Marginalisé, oisif, lâche, crédule, immature, Paul a la trentaine. Il traîne sa misère dans une ville impersonnelle gangrenée par le chômage, l'anonymat et l'indifférence.

Il y a son amie Marianne, aussi perdue que lui. Il y a enfin ses quelques compagnons de galère qui tentent de s'en sortir tant bien que mal.

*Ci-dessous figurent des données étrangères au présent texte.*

Lemma scaled_part i raw : wire_number (raw_info i) (fti_raw_endian i) raw ->
  raw_of (fti_raw_bits i) (fti_raw_signed i) (fti_field_scale i) (fti_field_offset i)
    (physical (fti_field_scale i) (fti_field_offset i) raw) = Some raw ->
  part_codes (encode_scaled i true (scaled_value i raw)) (decode_scaled i true) (scaled_value i raw) false.
Proof.
  intros Hn Hr pre post Hpre _. destruct (number_part _ _ _ pre post Hn Hpre) as (rc & E & Hf & Hd & Hw).
  eexists. split_and!; [cbn; by rewrite Hr|done| |done]. eapply delivers_lift; [exact E|]. by eapply delivers_then.
Qed.

Lemma plain_part i e x : wire_number (number_of i) e x -> (fti_is_bool i = true -> 0 <= x < 2) ->
  part_codes (encode_plain (number_of i) e true (DInt x)) (decode_bitmap_number i e) (DInt x) false.
Proof.
  intros Hn Hb pre post Hpre _. destruct (number_part _ _ _ pre post Hn Hpre) as (rc & E & Hf & Hd & Hw).
  eexists. split_and!; [done|done| |done]. eapply delivers_lift; [exact E|]. eapply delivers_then; [exact Hd|]. intros r. by rewrite bool_cast.
Qed.

Lemma enum_part en i e b x : read_call i e b = Some (en_read en) -> write_call i e b = en_write en -> is_float_call (en_read en) = false ->
  fti_is_float i = false -> fti_bits i = en_bits en -> 0 < en_bits en <= 64 -> enum_has en x = true -> value_ok i e x ->
  0 <= x < 2 ^ Z.min 63 (en_bits en) -> en_bits en mod 8 = 0 -> part_codes (encode_enum en (DInt x)) (decode_enum en) (DInt x) false.
Proof.
  intros Er Ew Hrc Hi Eb Hb Hh Hv Hr Hm pre post Hpre _.
  destruct (underlying_delivers i e b (en_read en) (en_write en) x pre post) as (op & E & Hf & Hd & Hl); [try done; by rewrite Eb..|].
  exists [op]. split_and!; [cbn; by rewrite Hh, E|done| |].
  - rewrite Eb in Hd. unfold decode_enum. eapply delivers_then; [exact Hd|]. intros r. by rewrite Hh.
  - eapply whole_bytes_len; [exact Hl|]. by rewrite Eb.
Qed.

Lemma writes_whole ops l (pre : list bool) : writes_bytes ops l -> whole_bytes pre -> whole_bytes (encoded ops pre).
Proof.
  intros Hw Hpre. rewrite Hw, aligned_pad by done. cbn [app]. unfold whole_bytes. rewrite length_bytes_bits, Nat.mul_comm. apply Nat.Div0.mod_mul.
Qed.

(** Bytes that a decoder reads, either so many or all that is left. *)
Lemma bytes_part ops l dec v open : Forall fits ops -> writes_bytes ops l ->
  (forall r pre post, cursor r pre (encoded ops pre ++ post) -> (open = true -> post = []) -> exists m, dec r = m r /\ byte_read m l v) ->
  part_codes (Some (Ok ops)) dec v open.
Proof.
  intros Hf Hw Hd pre post Hpre Hpost. exists ops. split_and!; [done|done| |by eapply writes_whole].
  intros r Hc. destruct (Hd r pre post Hc Hpost) as (m & E & Hm). rewrite E. by apply (byte_read_delivers m ops l v pre post Hm Hw).
Qed.

Lemma encode_bitmap_string_eq f s : encode_bitmap_string p idx f s =
  match f_length f with
  | Some n => pad ← bitmap_pad f; Some [WString (field_from_ascii f s) (Z.to_nat (sz n)) pad]
  | None => Some [whole_string (field_from_ascii f s)]
  end.
Proof. unfold encode_bitmap_string, bitmap_pad, field_from_ascii. by destruct (field_needs_encoding f), (f_length f). Qed.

Paul, lui aussi, voudrait bien s'en sortir, bien sûr, quitter cette vie pitoyable. Mais la seule question est: Comment faire? Jusqu'au jour où…

Paroles de lecteurs:  

Captivants et documentés ces romans n'ont qu'un seul défaut : ils sont addictifs! - Sophie M, Livres sur la Place, Nancy

Son style, faussement familier (mi-Audiard, mi-Céline), est en accord avec le personnage et plonge le lecteur dans une ambiance à la fois réaliste et d´humour noir un peu caustique - Annie, AHME

Voilà un texte discret qui en dit plus qu'il n'en a l'air. (...) et l'auteur va  au plus serré, nous aspire dans la tête et la chute de Paulo. Il récuse aussi tout jugement. - Serge 31, Blog 813

Extraits du roman:

Lundi 2 Octobre

Je me lève vers neuf heures, neuf heures trente, dans ces eaux-là. J'ai mal à la tête, j'ai le vertige, j'ai le cœur au bord des lèvres. Faut dire que j'ai fait un peu fort avec les copains, hier soir. Enfin, des copains, c'est vite dit… On boit un coup ensemble de temps à autre, c'est vrai, mais pour la plupart d'entre eux, je ne sais même pas où ils habitent, ni ce qu'ils font dans la vie. Je connais tout juste leur nom, et encore. Il y en un qui possède un gros chien plein de poils, gentil comme tout, mais un peu con. Paille, qu'il s'appelle. Le type, pas le chien. Moi aussi, je voudrais bien avoir un chien à la maison, mais Marianne n'est pas d'accord. Elle m'a dit:

- Qui va s'en occuper?

- Ben, moi.

- C'est toi qui le sortiras le soir?

- Ben, oui.

- Tu parles. Tu fais déjà toute une histoire quand je te demande d'aller vider les poubelles. Alors, j'imagine, un chien…

Bon, je n'ai pas insisté.

Paille, il squatte dans les bureaux d'une petite supérette désaffectée pas très loin de chez nous. Généralement, c'est là qu'on se retrouve pour boire des bières. On risque pas d'être dérangé, il ne passe jamais personne. Même les flics  semblent avoir oublié que cet endroit existe. En plus, Paille a même réussi à se brancher sur l'usine d'à côté. Je ne sais pas comment il a fait, mais on a de l'électricité gratos, ça nous permet de nous chauffer un peu et de mettre de la musique. Mais pas trop fort, hein, il ne faudrait tout de même pas se faire repérer.

On est une petite dizaine à connaître cet endroit et on évite d'en parler autour de nous, on tient à être tranquilles. Y en a qui viennent parfois nous voir avec des trucs à fumer ou à sniffer, mais nous, on n'est pas trop d'accord avec la dope, on préfère boire un coup, c'est plus naturel. Alors, ces mecs-là, on leur fait gentiment comprendre qu'il vaut mieux ne pas revenir.